Throughout recorded history there have been people who excelled at what they do and always crushed their competition. That is until the inevitable day comes when they finally meet someone better than them. When this happens and the once unbeatable force meets it match, it is natural for many of these former champions to give some excuse to explain their defeat and save face. “I only lost because I had a hole in my sock” is an excuse I have never heard prior to playing this game, and while I still have trouble figuring out a hole in a sock and be the difference between triumph and defeat in combat, that phrase is uttered by a bested opponent before he flees after you lay the royal smack down on him. And that is okay, the nonsensical phrase fits the overall strange vibe of this game. There are no two ways about it, this game is weird, but not weird like that creepy uncle who makes family gatherings awkward, it’s the good kind of weird. The story begins normal enough, you take control of Leon, a bounty hunter, who ends up traveling with some girl who summoned him with the false promise of 500 coins named Alice. Leon’s quest is to save Alice from an arranged marriage to a tyrant of a man known as King Xola, whose monstrous pet happens to be on Leon’s bounty list. The story is told through shorts videos and dialog sequences between battles in which you attempt to kill some of the strangest creatures I’ve seen since Shadow of the Beast.
The game play is entirely turn based combat. At first glance resembles the fights from older Final Fantasy games, and while it is not too far removed from that, Fearless Fantasy is actually pretty innovative in regard to game play mechanics. You click on the action you want to take, whether it’s melee attack, ranged attack, or some other kind of special attack, click on the enemy you want to target, and then some moving arrows appear on screen. You drag the cursor through the arrows when they line up with each other. Some more advanced attacks have you move at diagonals or follow some zigzag snakelike pattern. Depending on how close the arrows are when you move the cursor through them determines how effective the attack is. This mechanic is also used for defense so instead of just taking your lumps like most RPGs you have a chance to brace yourself. Initially I wasn’t feeling this control scheme because like all level headed rational people I hate anything new and unfamiliar, but after I played around with it for a few battles I decided this unusual control scheme is somewhat awesome. It is kind of like using the mouse and monitor to emulate touch screen controls. The battles have a fair amount of complexity to them and resource management is critical for success. The amount of energy for special attacks does not stretch very far, but the game is nice enough to allow you to buy inexpensive items that restore energy and health. You do have the option to level grind on previous battles, but replaying battles that destroyed me with a different strategy ended up being pretty easy once I figured them out and changed my approach.

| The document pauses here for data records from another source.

(* ===== verification/RuntimeStart.v ===== *)
(** * Starting on the runtime that the interface documents

    [TaskingModel::initialize] and the queries of [TaskingModel]
    ([src/src/common/TaskingModel.hpp]) on a runtime that reports its version,
    features, CPUs and running tasks as [src/src/common/ALPI.hpp] documents.
    Which versions are compatible, how codes are described and where tasks run
    is up to the runtime. *)

From S2P Require Import Prelude Queues World ErrorHandler Symbols Tasking Alpi.

(** ** The queries of the interface *)

Definition ALPI_VERSION_MINOR : Z := 2.

(** A runtime: its tasks, CPUs and features, the version of the interface that
    it provides and the versions compatible with it, its descriptions of codes,
    the CPU of each task that is running, and the system's number of each CPU. *)
Record provider := mkProvider {
  pv_rts : rts;
  pv_version : Z * Z;
  pv_compatible : Z * Z → bool;
  pv_description : alpi_error_t → string;
  pv_running : gmap Z nat;
  pv_system : nat → Z;
}.
Implicit Types (p : provider) (self : option Z).

(** All the errors of [alpi_error_t]. *)
Definition alpi_errors : list alpi_error_t :=
  [ALPI_SUCCESS; ALPI_ERR_VERSION; ALPI_ERR_NOT_INITIALIZED; ALPI_ERR_PARAMETER;
   ALPI_ERR_OUT_OF_MEMORY; ALPI_ERR_OUTSIDE_TASK; ALPI_ERR_UNKNOWN; ALPI_ERR_FEATURE_UNKNOWN].

Definition alpi_error_string p (error : Z) : string :=
  match filter (λ e, alpi_code e = error) alpi_errors with
  | e :: _ => pv_description p e
  | [] => "Error code not recognized"
  end.

Definition alpi_version_check p (major minor : Z) : alpi_error_t :=
  if pv_compatible p (major, minor) then ALPI_SUCCESS else ALPI_ERR_VERSION.

(** The functions that write to a pointer, given one that is valid: the code and
    what was written. *)
Definition alpi_version_get p : alpi_error_t * (Z * Z) := (ALPI_SUCCESS, pv_version p).

Definition alpi_cpu_logical_id p self : alpi_error_t * nat :=
  match self ≫= (pv_running p !!.) with
  | Some cpu => (ALPI_SUCCESS, cpu)
  | None => (ALPI_ERR_OUTSIDE_TASK, 0)
  end.

Definition alpi_cpu_system_id p self : alpi_error_t * Z :=
  match self ≫= (pv_running p !!.) with
  | Some cpu => (ALPI_SUCCESS, pv_system p cpu)
  | None => (ALPI_ERR_OUTSIDE_TASK, 0%Z)
  end.

(** The logical numbers are below the number of CPUs. *)
Definition provider_ok p : Prop := map_Forall (λ _ cpu, cpu < alpi_cpu_count (pv_rts p)) (pv_running p).

(** What [TaskingModel::initialize] learns from such a runtime. *)
Definition answers p : runtime :=
  mkRuntime (alpi_version_get p).2 (alpi_code (alpi_version_get p).1)
    (alpi_code (alpi_version_check p ALPI_VERSION_MAJOR 0))
    (alpi_code (alpi_feature_check ALPI_FEATURE_SUSPEND (pv_rts p))) (alpi_error_string p).

(** The version of the interface that introduced a function. *)
Definition since (name : string) : Z * Z :=
  if decide (name ∈ ["alpi_info_get"; "alpi_feature_check"]) then (1, 2)%Z
  else if decide (name ∈ ["alpi_task_events_test"; "alpi_task_suspend"; "alpi_task_suspend_mode_set"])
  then (1, 1)%Z else (1, 0)%Z.

Definition version_le (v v' : Z * Z) : Prop := (v.1 < v'.1 ∨ (v.1 = v'.1 ∧ v.2 ≤ v'.2))%Z.

(** The linker finds the functions of the version that the runtime provides. *)
Definition provides (dlsym : linker) p : Prop :=
  ∀ name, name ∈ alpi_names → version_le (since name) (pv_version p) → is_Some (dlsym First name).

(** ** The queries of the library *)

(** A call that writes one value. *)
Definition query {A} p (t : symbols) (name : string) (r : alpi_error_t * A) : outcome A :=
  _ ← alpi_invoke (answers p) t name (alpi_code r.1); Ok r.2.

Definition getCurrentTask p (t : symbols) self : outcome Z :=
  query p t "alpi_task_self" (ALPI_SUCCESS, alpi_task_self self).

Definition getNumLogicalCPUs p (t : symbols) : outcome nat :=
  query p t "alpi_cpu_count" (ALPI_SUCCESS, alpi_cpu_count (pv_rts p)).

Definition getCurrentLogicalCPU p (t : symbols) self : outcome nat :=
  query p t "alpi_cpu_logical_id" (alpi_cpu_logical_id p self).

Definition getCurrentSystemCPU p (t : symbols) self : outcome Z :=
  query p t "alpi_cpu_system_id" (alpi_cpu_system_id p self).

(** ** Lemmas *)

Lemma query_success {A} dlsym p t name (a : A) :
  bound_to dlsym First t name → query p t name (ALPI_SUCCESS, a) = Ok a.
Proof. intros Hb. unfold query, alpi_invoke. by destruct (invoke_bound _ _ _ _ Hb) as [? ->]. Qed.

(** The mandatory functions are those of the first version. *)
Lemma mandatory_since blk evs name :
  (name, true) ∈ alpi_symbols blk evs → name ∈ alpi_names ∧ since name = (1, 0)%Z.
Proof.
  intros Hin. assert (Forall (λ x, x.2 = true → x.1 ∈ alpi_names ∧ since x.1 = (1, 0)%Z)
    (alpi_symbols blk evs)) as HF by (destruct blk, evs; repeat constructor; by intros; in_list).
  rewrite Forall_forall in HF. by apply (HF (name, true)).
Qed.

Lemma feature_code p :
  alpi_code (alpi_feature_check ALPI_FEATURE_SUSPEND (pv_rts p)) = Tasking.ALPI_SUCCESS ↔
  Z.testbit (rt_features (pv_rts p)) 3 = true.
Proof.
  unfold alpi_feature_check.
  assert (Z.land ALPI_FEATURE_SUSPEND (rt_features (pv_rts p)) = ALPI_FEATURE_SUSPEND ↔
    Z.testbit (rt_features (pv_rts p)) 3 = true) as <-; [|by case_decide].
  split.
  - intros Heq. assert (Z.testbit ALPI_FEATURE_SUSPEND 3 = true) as Hb by done.
    rewrite <-Heq, Z.land_spec in Hb. by apply andb_true_iff in Hb as [_ Hb].
  - intros Hb. apply Z.bits_inj'. intros i Hi. rewrite Z.land_spec.
    change ALPI_FEATURE_SUSPEND with (2 ^ 3)%Z. rewrite Z.pow2_bits_eqb by lia.
    destruct (Z.eqb_spec 3 i) as [<-|]; [by rewrite Hb|done].
Qed.

(** A runtime with the optional feature. *)
Definition suspends p : Prop :=
  version_le (1, 2)%Z (pv_version p) ∧ Z.testbit (rt_features (pv_rts p)) 3 = true.

#[global] Instance suspends_dec p : Decision (suspends p).
Proof. unfold suspends, version_le. apply _. Defined.

Lemma suspends_supports p : suspends p ↔ supports_suspend (answers p).
Proof.
  unfold suspends, supports_suspend. simpl. rewrite feature_code. unfold version_le. simpl. naive_solver.
Qed.

(** Such a runtime has nothing to refuse but its version and the polling mode. *)
Lemma documented_startable dlsym p mode blk evs :
  provides dlsym p → version_le (1, 0)%Z (pv_version p) →
  pv_compatible p (1, 0)%Z = true → mode ∈ ["suspend"; "blocking"; "auto"] →
  (mode = "suspend" → suspends p) → startable dlsym (answers p) mode blk evs.
Proof.
  intros Hprov Hver Hc Hm Hs. split_and!; [|done| |done|by rewrite <-suspends_supports].
  - intros name Hin. destruct (mandatory_since _ _ _ Hin) as [Hn Hsn]. apply Hprov; [done|by rewrite Hsn].
  - simpl. unfold alpi_version_check. change ALPI_VERSION_MAJOR with 1%Z. by rewrite Hc.
Qed.

Lemma startable_documented dlsym p mode blk evs :
  startable dlsym (answers p) mode blk evs →
  pv_compatible p (1, 0)%Z = true ∧ mode ∈ ["suspend"; "blocking"; "auto"] ∧ (mode = "suspend" → suspends p).
Proof.
  intros (_ & _ & Hc & Hm & Hs). split_and!; [|done|by rewrite suspends_supports].
  simpl in Hc. unfold alpi_version_check in Hc. change ALPI_VERSION_MAJOR with 1%Z in Hc.
  by destruct (pv_compatible p (1, 0)%Z).
Qed.

(** What the body of a polling task calls to pause. *)
Definition pause_symbols (f : polling_function) : list string :=
  match f with
  | suspendPolling => ["alpi_task_self"; "alpi_task_suspend_mode_set"; "alpi_task_suspend"]
  | genericPolling => ["alpi_task_waitfor_ns"]
  end.

Lemma pause_symbols_loaded f blk evs name :
  name ∈ pause_symbols f →
  (∃ m, (name, m) ∈ alpi_symbols blk evs) ∧ name ∈ alpi_names ∧
  since name = if decide (f = suspendPolling ∧ name ≠ "alpi_task_self"%string) then (1, 1)%Z else (1, 0)%Z.
Proof.
  intros Hin. assert (Forall (λ name, name ∈ (alpi_symbols blk evs).*1 ∧ name ∈ alpi_names ∧
    since name = if decide (f = suspendPolling ∧ name ≠ "alpi_task_self"%string) then (1, 1)%Z else (1, 0)%Z)
    (pause_symbols f)) as HF by (destruct f, blk, evs; repeat constructor; by in_list).
  rewrite Forall_forall in HF. destruct (HF _ Hin) as (Hn & ? & ?). split_and!; [|done..].
  apply list_elem_of_fmap in Hn as ([n m] & -> & Hn). by exists m.
Qed.

(** ** Properties *)

(** C31: on a runtime that behaves as documented and provides the functions of
    its version, [TaskingModel::initialize] stops the program exactly when the
    runtime is not compatible with version 1.0, the polling mode is unknown, or
    suspension was forced and the runtime has not the feature.  Otherwise the
    polling tasks suspend exactly when the runtime has the feature and blocking
    polling was not asked for, and all functions that they then call are
    loaded.  From then on, the library finds the handle of the running task and
    a number of its CPU that is below the number of CPUs it is told. *)
Theorem starts_on_documented_runtime dlsym p mode blk evs s :
  tasking_ok dlsym s → provider_ok p → provides dlsym p → version_le (1, 0)%Z (pv_version p) →
  blk || evs = true →
  post (pv_compatible p (1, 0)%Z = false ∨ mode ∉ ["suspend"; "blocking"; "auto"] ∨
        (mode = "suspend" ∧ ¬ suspends p))
    (λ s', (pv_compatible p (1, 0)%Z = true ∧ mode ∈ ["suspend"; "blocking"; "auto"] ∧
        (mode = "suspend" → suspends p)) ∧
      (∃ f, pollingFunction s' = Some f ∧ (f = suspendPolling ↔ suspends p ∧ mode ≠ "blocking") ∧
        ∀ name, name ∈ pause_symbols f → bound_to dlsym First (tm_symbols s') name) ∧
      ∀ task cpu, pv_running p !! task = Some cpu →
        getCurrentTask p (tm_symbols s') (Some task) = Ok task ∧
        getCurrentLogicalCPU p (tm_symbols s') (Some task) = Ok cpu ∧
        ∃ n, getNumLogicalCPUs p (tm_symbols s') = Ok n ∧ cpu < n)
    (initialize_tasking dlsym (answers p) mode blk evs s).
Proof.
  intros Hok Hp Hprov Hver Hmodes.
  eapply post_mono; [eapply post_weaken; [|apply initialize_tasking_post; [done|]]|].
  - intros [_ Hns]. destruct (pv_compatible p (1, 0)%Z) eqn:Hc; [right|by left].
    destruct (decide (mode ∈ ["suspend"; "blocking"; "auto"])) as [Hm|]; [right|by left].
    destruct (decide (mode = "suspend" ∧ ¬ suspends p)) as [|Hs]; [done|]. destruct Hns.
    apply documented_startable; [done..|]. intros ->. destruct (decide (suspends p)); naive_solver.
  - simpl. destruct (decide (version_le (1, 2)%Z (pv_version p))) as [Hv|Hv].
    + left. apply Hprov; [by in_list|done].
    + right. unfold version_le in *. simpl in *. lia.
  - rewrite Hmodes. intros s' (_ & _ & Hst & Hb & f & Hf & Hsel). rewrite <-suspends_supports in Hsel.
    assert (∀ name, (name, true) ∈ alpi_symbols false false → bound_to dlsym First (tm_symbols s') name) as Hbase.
    { intros name Hin%(alpi_symbols_base blk evs). apply (Hb _ true); [done|]. by apply Hst. }
    split_and!.
    + by apply (startable_documented _ _ _ _ _ Hst).
    + by apply (startable_documented _ _ _ _ _ Hst).
    + by apply (startable_documented _ _ _ _ _ Hst).
    + exists f. split_and!; [done|done|]. intros name Hin.
      destruct (pause_symbols_loaded f blk evs name Hin) as ([m Hm] & Hn & Hs). apply (Hb _ m); [done|].
      apply Hprov; [done|]. rewrite Hs. case_decide as Hd; [|done].
      destruct (proj1 Hsel (proj1 Hd)) as [[Hv _] _]. unfold version_le in *. simpl in *. lia.
    + intros task cpu Hrun. unfold getCurrentTask, getCurrentLogicalCPU, getNumLogicalCPUs, alpi_cpu_logical_id.
      simpl. rewrite Hrun. erewrite !query_success by (apply Hbase; by in_list). split_and!; [done..|].
      eexists. split; [done|]. by apply (Hp task).
Qed.

(** A runtime of version 1.2 with suspension and two CPUs, on which task 7 runs
    on the second one. *)
Definition demo_provider : provider :=
  mkProvider (mkRts {[7%Z := new_task]} 2 ALPI_FEATURE_SUSPEND) (1, ALPI_VERSION_MINOR)%Z
    (λ v, bool_decide (v.1 = 1)%Z) (λ _, "") {[7%Z := 1]} (λ cpu, (10 + Z.of_nat cpu)%Z).

Lemma demo_provider_ok : provider_ok demo_provider.
Proof. apply map_Forall_singleton. simpl. lia. Qed.

(** The messages and the choice, for a start with the default mode. *)
Example demo_provider_starts :
  ∃ s', initialize_tasking demo_linker (answers demo_provider) "auto" true true newTasking = Ok s' ∧
    pollingFunction s' = Some suspendPolling ∧ tm_stderr s' = [] ∧
    getCurrentSystemCPU demo_provider (tm_symbols s') (Some 7%Z) = Ok 11%Z ∧
    (∃ msg, getCurrentLogicalCPU demo_provider (tm_symbols s') None = Fail msg).
Proof. eexists. split; [vm_compute; reflexivity|]. split_and!; [done..|]. eexists. vm_compute. reflexivity. Qed.

Lemma starts_on_documented_runtime_witness :
  ∃ s', initialize_tasking demo_linker (answers demo_provider) "auto" true true newTasking = Ok s' ∧
    bound_to demo_linker First (tm_symbols s') "alpi_task_suspend" ∧
    getCurrentLogicalCPU demo_provider (tm_symbols s') (Some 7%Z) = Ok 1.
Proof.
  assert (version_le (1, 0)%Z (pv_version demo_provider)) as Hv by (right; split; [reflexivity|done]).
  pose proof (starts_on_documented_runtime demo_linker demo_provider "auto" true true newTasking
    (newTasking_ok _) demo_provider_ok (λ _ _ _, mk_is_Some _ _ eq_refl) Hv eq_refl) as Hp.
  destruct demo_provider_starts as (s' & Hs & Hf & _). rewrite Hs in Hp. exists s'. split; [exact Hs|].
  destruct Hp as (_ & (f & Hf' & _ & Hb) & Hrun). rewrite Hf in Hf'. injection Hf' as <-.
  split; [apply Hb; by in_list|]. apply (Hrun 7%Z 1). reflexivity.
Defined.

My favorite aspect of this game is the visual style. Everything living in the battlefield looks like a drawing that was cut out and animated in a way that reminds me of the animation style that was seen in Monty Python’s Flying Circus. I said it before but it bears repeating, there are some really bizarre looking creatures you kill in this game. Some of the earlier creatures you take up arms against are anthropomorphic mushrooms which sums up how most of what you will run into looks like, and I mean that in a good way. Some great games suffer from generic monster design, and I am glad to say this is not one of them. With the unique battle system and art direction, this game felt like fresh experience. It is a short game, especially by RPG standards but that actually works in its favor. This is not a game I would want to binge on for hours at a time. I did find myself when I had some to time to kill playing a couple battles, and not just because I had this review due. All RPGs that came in recent years that I played I practically had to schedule time to play them, and this being something I can just turn on and play for 20 minutes or so is a welcome change. The battles are challenging and there are multiple difficulty levels you can select at the start of each battle, so if it’s too hard or too easy you can adjust it on the fly. Fans of turn based RPGs who want to try a new take on the system should give this game a try.